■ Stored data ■
********

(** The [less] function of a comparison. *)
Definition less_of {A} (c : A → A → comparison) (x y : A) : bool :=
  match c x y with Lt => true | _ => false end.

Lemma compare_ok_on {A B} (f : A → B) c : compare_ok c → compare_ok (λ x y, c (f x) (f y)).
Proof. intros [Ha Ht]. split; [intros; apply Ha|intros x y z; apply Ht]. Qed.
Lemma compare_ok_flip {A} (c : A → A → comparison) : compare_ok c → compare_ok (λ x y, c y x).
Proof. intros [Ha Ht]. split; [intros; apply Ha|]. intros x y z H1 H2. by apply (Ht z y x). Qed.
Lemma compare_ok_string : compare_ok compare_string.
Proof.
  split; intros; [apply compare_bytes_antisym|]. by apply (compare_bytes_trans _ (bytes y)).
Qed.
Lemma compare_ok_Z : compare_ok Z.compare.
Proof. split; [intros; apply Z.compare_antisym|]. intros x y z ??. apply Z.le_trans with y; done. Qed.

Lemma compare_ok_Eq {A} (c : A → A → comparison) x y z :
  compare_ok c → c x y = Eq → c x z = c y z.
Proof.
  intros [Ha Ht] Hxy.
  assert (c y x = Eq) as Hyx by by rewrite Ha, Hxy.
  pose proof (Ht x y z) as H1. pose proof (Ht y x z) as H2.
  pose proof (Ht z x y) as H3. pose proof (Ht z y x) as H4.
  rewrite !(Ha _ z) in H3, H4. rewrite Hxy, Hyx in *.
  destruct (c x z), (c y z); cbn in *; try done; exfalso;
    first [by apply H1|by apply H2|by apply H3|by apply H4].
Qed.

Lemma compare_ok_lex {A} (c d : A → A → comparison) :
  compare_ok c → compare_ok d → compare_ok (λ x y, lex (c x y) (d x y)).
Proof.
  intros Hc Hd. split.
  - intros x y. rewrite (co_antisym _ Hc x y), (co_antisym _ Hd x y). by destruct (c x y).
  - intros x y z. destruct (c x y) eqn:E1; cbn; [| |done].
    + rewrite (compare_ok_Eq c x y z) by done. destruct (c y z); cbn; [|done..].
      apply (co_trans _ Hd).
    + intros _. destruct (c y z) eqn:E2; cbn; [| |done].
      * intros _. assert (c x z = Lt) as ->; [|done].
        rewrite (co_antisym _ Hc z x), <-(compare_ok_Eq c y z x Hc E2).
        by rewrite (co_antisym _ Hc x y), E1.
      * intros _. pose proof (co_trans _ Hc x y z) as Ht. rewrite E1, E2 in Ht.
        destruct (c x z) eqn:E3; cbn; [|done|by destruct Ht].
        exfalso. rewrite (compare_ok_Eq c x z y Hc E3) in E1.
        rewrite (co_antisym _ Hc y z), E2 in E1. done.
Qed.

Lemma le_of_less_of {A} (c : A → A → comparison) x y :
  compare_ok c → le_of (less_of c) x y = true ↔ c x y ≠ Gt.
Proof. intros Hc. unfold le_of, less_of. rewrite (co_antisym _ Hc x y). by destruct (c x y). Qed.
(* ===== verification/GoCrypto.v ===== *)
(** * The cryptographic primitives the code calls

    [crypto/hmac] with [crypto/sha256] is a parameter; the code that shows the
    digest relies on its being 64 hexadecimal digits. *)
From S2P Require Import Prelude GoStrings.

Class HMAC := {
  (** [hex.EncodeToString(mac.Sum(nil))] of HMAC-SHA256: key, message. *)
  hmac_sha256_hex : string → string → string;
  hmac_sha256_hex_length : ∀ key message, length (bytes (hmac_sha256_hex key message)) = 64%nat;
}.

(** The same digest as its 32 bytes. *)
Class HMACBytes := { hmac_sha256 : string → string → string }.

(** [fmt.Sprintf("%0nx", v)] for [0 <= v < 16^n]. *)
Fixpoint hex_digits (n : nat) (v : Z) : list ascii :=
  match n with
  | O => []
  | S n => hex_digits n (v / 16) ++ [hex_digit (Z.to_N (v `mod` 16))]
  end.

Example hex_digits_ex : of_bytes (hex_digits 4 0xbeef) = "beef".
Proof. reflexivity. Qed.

********

Check every line of the records, and copy the ones that hold the word "digest".

■ Written answer ■
    digest relies on its being 64 hexadecimal digits. *)
(** The same digest as its 32 bytes. *)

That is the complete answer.